By: Joey Uva
It’s June already! June brings the start of summer. It’s also the official Pride month for many cities in the country. I have attended Pride in West Hollywood for the last 17 years and I can honestly say as a gay man, “Pride” means much more to me now than it did when I first came out.
When I first came out, I went to Pride with pure joy and a strong, proud sense that I was finally coming into my truth. It was liberating. I remember being that scantily-dressed cowboy and marching so proudly. I was out and proud. I can look back now and say that I had worked a lot on the outside but had a long way to go on the inside. I had no idea who that twenty-something Joey was or what he actually stood for. Don’t get me wrong; those were great times but being truly proud has been a journey for me. I would never erase those times even if I could because even the smallest path has lead to where I am now.
After many years of going to Pride, I started becoming more involved in the LGBT community, understanding what Pride really represented. I was now trying to figure out who I really was and who I wanted to be. I reminded myself of things I wanted to accomplish in my life and the goals I had set for myself. I have met many great friends along the way who became mentors and role models. These friends have helped me grow and become a more self-aware person.
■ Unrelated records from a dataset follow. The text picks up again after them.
(** * gopherbone/ssd1306: the SSD1306 display driver, embedded and verified

    A shallow embedding of [ssd1306/ssd1306.go] (the revision with signed
    [int] coordinates, [Line], [Circle], [Rectangle] and [Char]).

    Conventions of the embedding.
    - Go's [int] has 64 bits and wraps around ([wrap]); a [float64] has 53
      significant bits ([round53]).  The drawing code is embedded twice.
      [Point], [Line], [Circle], [Rectangle] and [Char] compute with
      unbounded integers: they are the code as long as no [int] operation
      overflows and every [float64] of [Line] is exact.  Module [machine]
      holds [Line], [Circle], [Rectangle] and [Char] with the wrap-around
      and the rounding written out; there a loop whose number of turns is
      not fixed by a constant takes it as an argument, and a loop that is
      [Exhausted] for every number of turns does not end.  For coordinates
      of at most 32 bits, what the first embedding returns the second
      returns as well ([machine_Line_returns], [machine_Circle_returns],
      [machine_Rectangle_lines_returns], [machine_Char_agrees]), which is
      how the statements about module [machine] are proved.  [New]
      computes the length of the buffer with wrap-around.
    - [/] and [%] on [int] truncate toward zero: [Z.quot] and [Z.rem].
    - [uint(v)] is [v mod 2^64] (2^32 on a 32-bit target; the driver uses
      it for shift counts and for the index into the font table only, where
      both agree); a shift of a [byte] by eight or more positions yields
      zero, and a left shift is truncated to eight bits.
    - The framebuffer [buf] is a [list Z] of bytes; indexing outside of it
      is the run-time panic of Go, the outcome [Fault].
    - The reset pin ([gpio]) and the bus ([i2c]) are external: every call to
      them is appended to a log, and an environment decides, from the log,
      whether the call fails.
    - Over unbounded integers, loops whose number of turns is not fixed
      by their bounds carry a budget; the outcome [Exhausted] is shown not
      to occur there.

    Package [gpio] ([gpio/gpio.go]) is embedded on its own, in module
    [gpio]: its functions run over the calls of packages [os] and [fmt] on
    the sysfs files, which are logged with their arguments and answered by
    a world; a deferred [Close] is the last call of the function that
    registered it. *)

From Stdlib Require Import ZArith List Lia String Bool DecimalString.
From stdpp Require Import base numbers list.
Import ListNotations.

Local Open Scope Z_scope.

(** ** Outcomes of driver code *)

Inductive outcome (A : Type) : Type :=
| Done (a : A)   (* normal return *)
| Fault          (* run-time panic: index or slice bounds out of range *)
| Exhausted.       (* the iteration budget of the model ran out *)

Arguments Done {A} a.
Arguments Fault {A}.
Arguments Exhausted {A}.

Definition obind {A B : Type} (m : outcome A) (k : A -> outcome B) : outcome B :=
  match m with
  | Done a => k a
  | Fault => Fault
  | Exhausted => Exhausted
  end.

Notation "'do' x <- m ; k" := (obind m (fun x => k))
  (at level 10, x name, m at level 100, k at level 200).

(** ** Bytes, shifts and colours *)

Definition to_uint (v : Z) : Z := v mod 2 ^ 64.

(* b << n on a byte, n unsigned *)
Definition byte_shl (b n : Z) : Z :=
  if 8 <=? n then 0 else Z.shiftl b n mod 256.

(* b >> n on a byte, n unsigned *)
Definition byte_shr (b n : Z) : Z :=
  if 8 <=? n then 0 else Z.shiftr b n.

(** ** Machine arithmetic *)

(* int: 64 bits, two's complement *)
Definition MinInt : Z := - 2 ^ 63.
Definition MaxInt : Z := 2 ^ 63 - 1.

(* what an int operation yields whose exact result is z *)
Definition wrap (z : Z) : Z := (z - MinInt) mod 2 ^ 64 + MinInt.

(* What a float64 conversion or operation yields whose exact result is the
   integer z: z rounded to 53 significant bits, to the nearest, ties to the
   even significand.  (The float64 values of the driver are integers below
   2^66 in magnitude, so that neither fractions nor infinities occur.) *)
Definition round53 (z : Z) : Z :=
  let a := Z.abs z in
  if a <? 2 ^ 53 then z
  else
    let e := Z.log2 a - 52 in
    let q := Z.shiftr a e in
    let r := a - Z.shiftl q e in
    let half := Z.shiftl 1 (e - 1) in
    let q' := if (half <? r) || ((r =? half) && Z.odd q) then q + 1 else q in
    Z.sgn z * Z.shiftl q' e.

(* values of at most 32 bits *)
Definition int32 (z : Z) : Prop := - 2 ^ 31 <= z < 2 ^ 31.

(* image/color: Gray16 is a struct with one uint16 field *)
Record Gray16 : Type := { Y : Z }.

Definition White : Gray16 := {| Y := 65535 |}.
Definition Black : Gray16 := {| Y := 0 |}.

(* c == color.White *)
Definition is_white (c : Gray16) : bool := Y c =? 65535.

(** ** Constants of ssd1306.go *)

Definition IFACE_SPI : Z := 0.
Definition IFACE_I2C : Z := 1.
What does “Pride” mean to me today? It means a lot. I am proud that I never gave up on my dreams; being gay does not set my boundaries in life. I am proud to have my beautiful and loving family. I am proud that even with all those individuals who spoke their opinion –threw opposition my way because they did not understand why I, as a gay man, would want to have a child –I still followed my heart and listened to that voice that is exclusively and internally mine. Being a father is the best decision I have ever made. Having my daughter has taught me pride. It has taught me that being me, listening to my inner self, and remembering that throughout each step on my journey through life will be the guiding light that makes my life truly mine. Nobody has the right to define what my life should be or look like. I am the sole keeper.
Long Beach Pride just past. Trevor, Grace, and I were invited to a friend’s boat on the harbor for dinner. We did not attend the parade or the festival but had our own little Pride celebration on a boat. We could hear the music from the festival as it blew with the sea breeze across the harbor. It was a great evening that made me reflect on Pride for others and myself. I imagined how it must feel to someone who has just come out to go to Pride. It must feel so liberating and wonderful to be around so many people with whom you can identify; I remember it being that way for me. I wondered: what would the younger Pride celebrators have to say in twenty years? What will they look back on and be proud of? Where will our society be in twenty more years? What will I be proud of in twenty years?
Am I gay and proud? Absolutely! For me, being gay and proud is much more then celebrating our differences. It’s also about remembering and celebrating those who came before us. Remembering how far we have come and where we need to be. It’s about celebrating individuality, opportunity, and families –and working towards the freedoms that we all deserve.
Happy Pride! Now go out there and celebrate!!!!